The plague was in the ships, and men were sickening and dying. The new pitch blistered and bubbled in the seams. The unfamiliar diet of salted food increased thirsts that could hardly be slaked with rationed water.

One morning the news was brought to Prince Henry that Fernando Alvares Cabral, the comptroller of his household, was delirious with a fever. The physician aboard the galley informed the Prince that Cabral was probably suffering from the plague. The sick man had the delusion that they were attacked by the Moors, and cried out that Prince Henry’s life was in danger.

Henry’s compassion was immediately aroused.

“Is there anything I can do for him?”

“As Cabral’s medical adviser, I would suggest that you see him, and calm him by the evidence of your presence and safety. As your medical adviser, my Prince, I say—do not go near him!”

But Henry immediately went to the sick man, spoke to him, and comforted him. His devotion to those who served him was a quality that later became legendary.

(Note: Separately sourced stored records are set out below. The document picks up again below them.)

Definition SetCapability (cap : Z) (s : run) : outcome (Z * run) :=
  let type := GetCapabilityType cap in
  R_UNLESS negb (type =? CapabilityType.Invalid) ELSE ResultInvalidArgument AT s;
  R_UNLESS negb (type =? CapabilityType.Padding) ELSE ResultSuccess AT s;
  let flag := GetCapabilityFlag type in
  R_UNLESS (set_flags s .& InitializeOnceFlags) .& flag =? 0 ELSE ResultInvalidCombination AT s;
  let s := mkRun (set_flags s .| flag) (set_svc s) (caps s) (page_table s) in
  if type =? CapabilityType.CorePriority then on_caps (SetCorePriorityCapability cap) s
  else if type =? CapabilityType.SyscallMask then
    rc ← SetSyscallMaskCapability cap (set_svc s) (caps s);
    mret (fst rc, mkRun (set_flags s) (fst (snd rc)) (snd (snd rc)) (page_table s))
  else if type =? CapabilityType.MapIoPage then on_page_table (MapIoPage_ cap) s
  else if type =? CapabilityType.MapRegion then on_page_table (MapRegion_ cap) s
  else if type =? CapabilityType.InterruptPair then on_caps (SetInterruptPairCapability cap) s
  else if type =? CapabilityType.ProgramType then on_caps (SetProgramTypeCapability cap) s
  else if type =? CapabilityType.KernelVersion then on_caps (SetKernelVersionCapability cap) s
  else if type =? CapabilityType.HandleTable then on_caps (SetHandleTableCapability cap) s
  else if type =? CapabilityType.DebugFlags then on_caps (SetDebugFlagsCapability cap) s
  else mret (ResultInvalidArgument, s).

Fixpoint SetCapabilities_loop (words : list Z) (s : run) : outcome (Z * run) :=
  match words with
  | [] => mret (ResultSuccess, s)
  | cap :: words =>
      if GetCapabilityType cap =? CapabilityType.MapRange then
        match words with
        | [] => mret (ResultInvalidCombination, s)
        | size_cap :: words =>
            R_UNLESS GetCapabilityType size_cap =? CapabilityType.MapRange ELSE ResultInvalidCombination AT s;
            R_TRY (on_page_table (MapRange_ cap size_cap) s) (SetCapabilities_loop words)
        end
      else R_TRY (SetCapability cap s) (SetCapabilities_loop words)
  end.
Definition SetCapabilities (words : list Z) (c : KCapabilities) (pt : P) : outcome (Z * (KCapabilities * P)) :=
  rs ← SetCapabilities_loop words (mkRun 0 0 c pt); mret (fst rs, (caps (snd rs), page_table (snd rs))).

During these long fretful days of calm, another incident occurred which bore witness to Prince Henry’s bravery and presence of mind. His brother Edward, who was sleeping on deck, suddenly heard that most terrifying of all cries at sea— “Fire!” A lantern had burst into flames, and the burning oil was threatening to spread over the galley’s wooden decks. Prince Edward’s immediate reaction was to run below and wake his brother, who was sleeping in a stern cabin. Henry came straight out of a deep sleep, and ran up on deck. While the sailors were making ineffectual attempts to put out the fire, he seized the flaming lantern and threw it over the side. While the men sluiced water over the scorched deck, Prince Edward and other knights gathered round. Henry looked at his burned hands. Would he ever be able to fight and wield a sword? But the physician, who had twice been witness to the Prince’s courage, advised him to plunge them into honey. The simple remedy proved effective.

After a week of calm the Atlantic wind came back again, and the fleet began to gather way. To the slop of water against their wooden planking, the sigh of rigging, and the monotonous creak and splash of the oars, they came down to the Strait of Gibraltar. At nightfall, they loomed out of the ocean and began to pass the city of Tarifa. Tarifa was in the kingdom of Castile, but the governor happened to be Portuguese. Perhaps he had advance word of the King’s intentions. At any rate, he reassured the advisers who came running to him with the news that an unknown fleet was anchored in Algeciras Bay.

“They are Portuguese,” he said.

“If all the trees of Portugal had been turned into planks, and all the Portuguese had become carpenters,” said a skeptic, “they could never in the course of their lives have built such a multitude of ships.”

“They are Portuguese,” he said.

In the morning there was a thick summer haze over the sea. Nothing was visible, but through the white mist came the sounds of a great fleet.